Tonight is the night...
Hello and welcome to the last episode of Saturday Night Synthesis of this series. Simply looking at tonight’s protagonist you might wonder what makes this antiviral drug so special to be in our grand finale. Well, quite a lot to be honest as this synthesis is basically the only reason why, last year, I thought of describing a synthesis of a drug on any given Saturday night, despite the fact that I hate this sort of weekly, compulsory posting, that forces you to write something on a certain day, turning a great hobby in a work-like duty.
There is no particular reason, I’ll admit, to like this synthesis so much. But, you know, love is always irrational and illogic. The moment I started to study the chemistry of Vidarabine it was love at first sight. Actually, I doubt love is right expression: it’s more a sort of
Sturm und Drang, an explosion inside of me, an erupting ensemble of primeval, hidden passions that all comes out at the same time, a cathartic burst of feelings.
All of sudden I feel like I’m in a
Caspar David Friedrich painting and my ears are filled with
Felix Mendelssohn’s “
Fingal’s Cave”.
So, I don’t care too much how drug works (as many other antiviral drugs it’s a fake nucleotide which, after a cycle of phosphorylations, targets the viral DNA polymerase both inhibiting it or yielding an incorrect DNA strand because Vidarabine is basically an adenine bound to
D-Arabinose instead of D-Ribose) or what its clinical applications are (
herpes simplex and
varicella Zoster). I just want to see this wonderful, touching, enantioselective synthesis, hoping you’ll like it.
The concerto opens with pentose carbohydrate
D-Xylofuranose, whose hydroxyls are not only all protected with benzoyl groups, but also with a spatial orientation which is exactly the opposite of that of
D-Arabinose. However, changing the orientations of those substituents is easier than what it may seem. First,
bromide is added, in acetic acid, and this yields a mono-brominated intermediate, which reacts with
chloro-mercuric adenine in what is, by a large margin, my favourite name reaction: the
enantioselective Koenigs-Knorr reaction.
Apparently, the reaction begins carbonyl from the protecting benzoyl group in 2’ promoting the formation of a
five-term cyclic ketal through the displacement of bromide from the 1’-position. This is also helped by the
HgX-group, which tends to evolve into a stable
bi-halogenated derivative compound, leaving a negative charge on the purine, therefore, quickly binding to the sugar. However, all this amazing orchestration gave us a useless intermediate where the sugar is bound to the wrong part of the purine.
Luckily, the benzoyl group breaks the bond with the nitrogenous base twice, so, we end up, once again, with an
alpha-oriented ketal, with a delocalised positive charge. The purine undergoes a rearrangement and, now with the negative charge where it ought to be,
stereoselectively (with a beta-oriented linkage) binds to the sugar.

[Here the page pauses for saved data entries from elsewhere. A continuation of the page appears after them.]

(** C10: on the heap, where an in-place write of the [deals] array or of a
    deal object is expressible ([write]), no event of the controller and no
    render writes a cell: the heap only grows, so the array [deals] refers
    to and every deal object keep their contents. [filtered] and
    [displayedDeals] are two new arrays (cells that did not exist before
    the render), holding exactly the list-model [filtered] and
    [displayedDeals]; an in-place write into either of them ([sort],
    [push], ...) leaves the collection as it is. Only the two merges and
    the rewrite patch rebind [deals], each to a new array holding the
    collection the list model computes; every other event, among them the
    changes of [minDiscount], [showOnlyWithCodes] and [maxResults], keeps
    [deals] referring to the same array. *)
Theorem only_merges_write_deals (e : Event) (hs : HState) :
  hinv hs ->
  (exists hs', hstep e hs = Some hs'
     /\ ui hs' = step e (ui hs)
     /\ hinv hs'
     /\ (exists ext, heap hs' = heap hs ++ ext)
     /\ (deals_ref hs' = deals_ref hs \/ nth_error (heap hs) (deals_ref hs') = None)
     /\ (writes_deals e = false ->
           deals_ref hs' = deals_ref hs /\ deals (ui hs') = deals (ui hs)))
  /\ (exists h' fa da,
        render_view (heap hs) (deals_ref hs) (filt (ui hs)) = Some (h', fa, da)
        /\ (exists ext, h' = heap hs ++ ext)
        /\ nth_error (heap hs) fa = None /\ nth_error (heap hs) da = None /\ fa <> da
        /\ deref_arr h' fa = Some (filtered (ui hs))
        /\ deref_arr h' da = Some (displayedDeals (ui hs))
        /\ deref_arr h' (deals_ref hs) = Some (deals (ui hs))
        /\ (forall c, deref_arr (write fa c h') (deals_ref hs) = Some (deals (ui hs)))
        /\ (forall c, deref_arr (write da c h') (deals_ref hs) = Some (deals (ui hs)))).
Proof.
  intros Hi. split.
  - (* events *)
    assert (Keep : deals (step e (ui hs)) = deals (ui hs) ->
                   hstep e hs = Some (mkHS (heap hs) (deals_ref hs) (step e (ui hs))) ->
                   exists hs', hstep e hs = Some hs'
                     /\ ui hs' = step e (ui hs) /\ hinv hs'
                     /\ (exists ext, heap hs' = heap hs ++ ext)
                     /\ (deals_ref hs' = deals_ref hs
                         \/ nth_error (heap hs) (deals_ref hs') = None)
                     /\ (writes_deals e = false ->
                           deals_ref hs' = deals_ref hs /\ deals (ui hs') = deals (ui hs))).
    { intros Hd Hstep. eexists. split; [exact Hstep|]. cbn [ui heap deals_ref].
      split; [reflexivity|]. split; [unfold hinv; cbn [heap deals_ref ui]; rewrite Hd; exact Hi|].
      split; [exists []; symmetry; apply app_nil_r|]. split; [now left|]. intros _. auto. }
    assert (Rebind : forall h' a ext,
                     h' = heap hs ++ ext -> nth_error (heap hs) a = None ->
                     deref_arr h' a = Some (deals (step e (ui hs))) ->
                     writes_deals e = true ->
                     hstep e hs = Some (mkHS h' a (step e (ui hs))) ->
                     exists hs', hstep e hs = Some hs'
                       /\ ui hs' = step e (ui hs) /\ hinv hs'
                       /\ (exists ext, heap hs' = heap hs ++ ext)
                       /\ (deals_ref hs' = deals_ref hs
                           \/ nth_error (heap hs) (deals_ref hs') = None)
                       /\ (writes_deals e = false ->
                             deals_ref hs' = deals_ref hs /\ deals (ui hs') = deals (ui hs))).
    { intros h' a ext Eh Ha Hd Hw Hstep. eexists. split; [exact Hstep|].
      cbn [ui heap deals_ref]. split; [reflexivity|]. split; [exact Hd|].
      split; [exists ext; exact Eh|]. split; [now right|].
      rewrite Hw. discriminate. }
    destruct e as [z|z|b|b|q|k|k r|cap|req r|i ok t|dt];
      try (apply Keep; [apply step_frame; reflexivity | reflexivity]).
    + (* fresh-search completion *)
      destruct r as [m | [|] b];
        try (apply Keep; reflexivity).
      destruct (success b) eqn:Hs.
      * destruct (heap_merge_spec true (next_id (ui hs)) (body_deals b) (heap hs)
                    (deals_ref hs) _ Hi) as (h' & a & ext & M & Eh & Ha & D).
        apply (Rebind h' a ext Eh Ha); [| reflexivity |].
        -- cbn [step]. rewrite search_complete_deals, Hs. exact D.
        -- unfold hstep. cbn [step]. rewrite Hs, M. reflexivity.
      * apply Keep.
        -- cbn [step]. rewrite search_complete_deals, Hs. reflexivity.
        -- unfold hstep. rewrite Hs. reflexivity.
    + (* pagination completion *)
      destruct r as [m | ok b];
        [apply Keep; [reflexivity | reflexivity]|].
      destruct (success b) eqn:Hs.
      * destruct (heap_merge_spec false (next_id (ui hs)) (body_deals b) (heap hs)
                    (deals_ref hs) _ Hi) as (h' & a & ext & M & Eh & Ha & D).
        apply (Rebind h' a ext Eh Ha); [| reflexivity |].
        -- cbn [step]. rewrite loadMore_complete_deals, Hs. exact D.
        -- unfold hstep. cbn [step]. rewrite Hs, M. reflexivity.
      * apply Keep.
        -- cbn [step]. rewrite loadMore_complete_deals, Hs. reflexivity.
        -- unfold hstep. rewrite Hs. reflexivity.
    + (* rewrite patch *)
      destruct ok; [|apply Keep; reflexivity].
      destruct (heap_patch_spec i t (heap hs) (deals_ref hs) _ Hi)
        as (h' & a & ext & P & Eh & Ha & D).
      apply (Rebind h' a ext Eh Ha); [exact D | reflexivity |].
      unfold hstep. rewrite P. reflexivity.
  - (* render *)
    destruct (deref_arr_inv _ _ _ Hi) as (xs & Hx & Hd).
    destruct (filter_elems_spec (view_pred (minDiscount (filt (ui hs)))
                                  (showOnlyWithCodes (filt (ui hs))))
                (heap hs) xs _ Hd) as (ys & F & Dy).
    pose proof (arr_elems_bound _ _ _ Hx) as Bd.
    pose proof (deref_elems_bound _ _ _ Hd) as Bx.
    unfold render_view. rewrite Hx, F. unfold alloc.
    set (h := heap hs) in *.
    set (zs := firstn (slice_end (maxResults (filt (ui hs))) (List.length ys)) ys).
    set (h' := (h ++ [ArrCell ys]) ++ [ArrCell zs]).
    assert (Hn : forall c, nth_error h (List.length h) = Some c -> False).
    { intros c E. assert (L : (List.length h < List.length h)%nat)
        by (apply nth_error_Some; rewrite E; discriminate). lia. }
    assert (Dx : deref_arr h' (deals_ref hs) = Some (deals (ui hs))).
    { unfold h'. rewrite <- app_assoc. apply deref_arr_ext, Hi. }
    exists h', (List.length h), (List.length (h ++ [ArrCell ys])).
    rewrite length_app. cbn [List.length].
    split; [reflexivity|].
    split; [exists [ArrCell ys; ArrCell zs]; unfold h'; rewrite <- app_assoc; reflexivity|].
    split; [apply nth_error_None; lia|].
    split; [apply nth_error_None; lia|].
    split; [lia|].
    split.
    { unfold deref_arr, arr_elems, h'. rewrite nth_error_alloc.
      rewrite <- app_assoc. apply deref_elems_ext, Dy. }
    split.
    { unfold deref_arr, arr_elems, h'.
      rewrite nth_error_app2, length_app by (rewrite length_app; cbn; lia).
      cbn [List.length]. rewrite Nat.sub_diag. cbn [nth_error].
      unfold zs. rewrite (deref_elems_length _ _ _ Dy).
      rewrite <- app_assoc. apply deref_elems_ext, deref_elems_firstn, Dy. }
    split; [exact Dx|].
    assert (Wr : forall a c, (List.length h <= a)%nat ->
                 deref_arr (write a c h') (deals_ref hs) = Some (deals (ui hs))).
    { intros a c La. revert Dx. unfold deref_arr, arr_elems.
      rewrite nth_error_write_other by lia.
      assert (Ex : nth_error h' (deals_ref hs) = nth_error h (deals_ref hs)).
      { unfold h'. rewrite <- app_assoc. rewrite nth_error_app1 by lia. reflexivity. }
      unfold arr_elems in Hx. rewrite Ex.
      destruct (nth_error h (deals_ref hs)) as [[d|ws]|]; try discriminate.
      injection Hx as ->.
      intros Dx. rewrite deref_elems_write; [exact Dx|].
      intros x Hin. pose proof (Bx x Hin). lia. }
    split; intros c; apply Wr; lia.
Qed.
(** One step of a proof that a computation writes only [W] or keeps the
    length of the store, chosen by the shape of the computation. *)
Ltac frame_step :=
  lazymatch goal with
  | |- modifies _ (mret _) => apply modifies_ret
  | |- modifies _ (rd _ _) => apply modifies_rd
  | |- modifies _ (rd_all _) => apply modifies_rd_all
  | |- modifies _ (alloc _) => apply modifies_alloc
  | |- modifies _ (wr _ _ _) => apply modifies_wr; solve_elem
  | |- modifies _ (wr_from _ _ _) => apply modifies_wr_from; solve_elem
  | |- modifies _ (if ?b then _ else _) => destruct b
  | |- modifies _ (match (if ?b then _ else _) with _ => _ end) => destruct b
  | |- modifies _ (alloc _ ≫= _) =>
      apply modifies_bind_fresh;
        [apply modifies_alloc | apply alloc_fresh | intros ?]
  | |- modifies _ (_ ≫= _) => apply modifies_bind; [|intros ?]
  | |- keeps_length (mret _) => apply keeps_length_ret
  | |- keeps_length (rd _ _) => apply keeps_length_rd
  | |- keeps_length (rd_all _) => apply keeps_length_rd_all
  | |- keeps_length (wr _ _ _) => apply keeps_length_wr
  | |- keeps_length (wr_from _ _ _) => apply keeps_length_wr_from
  | |- keeps_length (if ?b then _ else _) => destruct b
  | |- keeps_length (match (if ?b then _ else _) with _ => _ end) => destruct b
  | |- keeps_length (_ ≫= _) => apply keeps_length_bind; [|intros ?]
  end.

Ltac frame := cbv zeta; repeat frame_step.

End Frame.

(* ===================================================================== *)
(** * Properties of Camera                                                *)
(* ===================================================================== *)

Module CameraSpec.

Import Heap GlMatrix Camera Frame.

Section Host.

Variable Math_sqrt : number -> number.
Variable Math_sin : number -> number.
Variable Math_cos : number -> number.
Variable degToRad : number -> number.

(** ** What gl-matrix writes: its [out] *)

Lemma vec3_add_modifies W out a b : out ∈ W -> modifies W (vec3_add out a b).
Proof. intros H. unfold vec3_add. frame. Qed.

Lemma vec3_subtract_modifies W out a b :
  out ∈ W -> modifies W (vec3_subtract out a b).
Proof. intros H. unfold vec3_subtract. frame. Qed.

Lemma vec3_transformQuat_modifies W out a q :
  out ∈ W -> modifies W (vec3_transformQuat out a q).
Proof. intros H. unfold vec3_transformQuat. frame. Qed.

Lemma quat_conjugate_modifies W out a :
  out ∈ W -> modifies W (quat_conjugate out a).
Proof. intros H. unfold quat_conjugate. frame. Qed.

Lemma quat_rotateX_modifies W out a rad :
  out ∈ W -> modifies W (quat_rotateX Math_sin Math_cos out a rad).
Proof. intros H. unfold quat_rotateX. frame. Qed.

Lemma quat_rotateY_modifies W out a rad :
  out ∈ W -> modifies W (quat_rotateY Math_sin Math_cos out a rad).
Proof. intros H. unfold quat_rotateY. frame. Qed.

Lemma quat_rotateZ_modifies W out a rad :
  out ∈ W -> modifies W (quat_rotateZ Math_sin Math_cos out a rad).
Proof. intros H. unfold quat_rotateZ. frame. Qed.
(** ** Referential ordering of the output stream *)

Lemma childRecords_childOf (IS_MC : bool) cfg (cid : Z) collision tracks particles :
  Forall (childOf cid) (childRecords IS_MC cfg cid collision tracks particles).
Proof.
  unfold childRecords. apply Forall_app_2.
  - induction (selectedTracks IS_MC cfg tracks) as [|track sel IH]; [constructor|].
    cbn [flat_map]. apply Forall_app_2; [|exact IH].
    unfold trackRecords. constructor.
    + split; [reflexivity|]. simpl. now intros k [= <-].
    + destruct IS_MC; repeat constructor. discriminate.
  - destruct IS_MC; [|constructor].
    unfold nonRecoRecords. apply Forall_fmap, Forall_forall. intros particle _.
    split; [reflexivity|]. simpl. now intros k [= <-].
Qed.

Lemma wellReferenced_nil : wellReferenced (@nil (OutRecord float)).
Proof. intros i r k Hi. discriminate. Qed.

Lemma wellReferenced_extend log row (children : list (OutRecord float)) :
  wellReferenced log ->
  Forall (childOf (Z.of_nat (List.length (tableCollisions log)))) children ->
  wellReferenced (log ++ OutCollision row :: children).
Proof.
  intros Hwf Hch i r k Hi Hb.
  destruct (decide (i < List.length log)%nat) as [Hlt|Hge].
  - rewrite lookup_app_l in Hi by exact Hlt.
    destruct (Hwf i r k Hi Hb) as (j & Hj & [[c Hc] Hk] & Hbetween).
    exists j. split; [exact Hj|]. split.
    + split.
      * exists c. now rewrite lookup_app_l by lia.
      * now rewrite take_app_le by lia.
    + intros m r' Hm Hr'. rewrite lookup_app_l in Hr' by lia. eauto.
  - rewrite lookup_app_r in Hi by lia.
    destruct (i - List.length log)%nat as [|n] eqn:En.
    { simpl in Hi. injection Hi as <-. discriminate. }
    simpl in Hi.
    pose proof (proj1 (Forall_lookup _ _) Hch n r Hi) as [_ Hk].
    specialize (Hk k Hb). subst k.
    exists (List.length log). split; [lia|]. split.
    + split.
      * exists row. now rewrite lookup_app_r, Nat.sub_diag by lia.
      * now rewrite take_app_length.
    + intros m r' Hm Hr'. rewrite lookup_app_r in Hr' by lia.
      destruct (m - List.length log)%nat as [|n'] eqn:En'; [lia|].
      simpl in Hr'.
      now pose proof (proj1 (Forall_lookup _ _) Hch n' r' Hr') as [Hc _].
Qed.

Lemma fillDerivedTable_wellReferenced (IS_MC : bool) cfg st collision tracks particles :
  wellReferenced (outLog st) ->
  wellReferenced (outLog (fillDerivedTable IS_MC cfg st collision tracks particles)).
Proof.
  intros Hwf.
  destruct (fillDerivedTable_cases IS_MC cfg st collision tracks particles)
    as [[-> _]|[-> _]]; [exact Hwf|].
  apply wellReferenced_extend; [exact Hwf|apply childRecords_childOf].
Qed.

Lemma run_wellReferenced (IS_MC : bool) cfg (inputs : list Input) : forall st,
  wellReferenced (outLog st) ->
  wellReferenced (outLog (run IS_MC cfg st inputs)).
Proof.
  induction inputs as [|[[collision tracks] particles] inputs IH]; intros st Hwf.
  - exact Hwf.
  - unfold run. cbn [foldl]. apply IH. now apply fillDerivedTable_wellReferenced.
Qed.

(** A Collision write is the row at its output position in
    [tableCollisions]. *)
Lemma collisionWrittenAt_lookup log (j : nat) (k : Z) c :
  log !! j = Some (OutCollision c) ->
  k = Z.of_nat (List.length (tableCollisions (take j log))) ->
  tableCollisions log !! Z.to_nat k = Some c.
Proof.
  intros Hj ->. rewrite Nat2Z.id.
  transitivity (tableCollisions (take j log ++ OutCollision c :: drop (S j) log)
                !! List.length (tableCollisions (take j log))).
  { now rewrite take_drop_middle. }
  rewrite tableCollisions_app. cbn.
  apply list_lookup_middle. reflexivity.
Qed.

Lemma collisions_before_lt log (j1 j2 : nat) c :
  (j1 < j2)%nat -> log !! j1 = Some (OutCollision c) ->
  (List.length (tableCollisions (take j1 log))
   < List.length (tableCollisions (take j2 log)))%nat.
Proof.
  intros Hlt Hj.
  assert (Hj' : take j2 log !! j1 = Some (OutCollision c))
    by now rewrite lookup_take_lt.
  rewrite <- (take_drop_middle (take j2 log) j1 _ Hj').
  rewrite take_take, Nat.min_l by lia.
  rewrite tableCollisions_app, length_app. cbn. lia.
Qed.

At this stage, the structure has reached a decently
nucleotide-like shape. So, it’s time to turn
Xylose into
Arabinose, by
epimerising both 2’ and 3’ hydroxyls. First, the protecting group are removed with
gaseous ammonia and methanol.
An
alpha-oriented cyclic ketal encompassing the 5’ and 3’ position is yielded by adding acetone and, with this protection in place,
methanesulfonyl chloride is added, giving a lovely leaving group to the 2’-OH.
Acetic acid and
100°C will do the job of opening the ketal and
sodium methoxide yields a
beta-oriented epoxide between 2’ and 3’.
This last structure is finally opened, featuring correctly-oriented products, with
sodium benzoate in a mixture of DMF and water, so that, at last, Vidarabine is yielded.
Nice synthesis - I must confess I never heard the Koenigs-Knorr reaction before...speaking of which, I don't rally understand how you get the last structure in the first scheme: apparently two sp2 carbons became sp3, and have one more hydrogen attached to them?!? If you look better there should be another way of getting an anion on that nitrogen and keeping all the double bonds, just start move the electrons to the right from the "mercuriated" nitrogen.
This is just to show you that I'm still reading; I just haven't got the time to comment more often!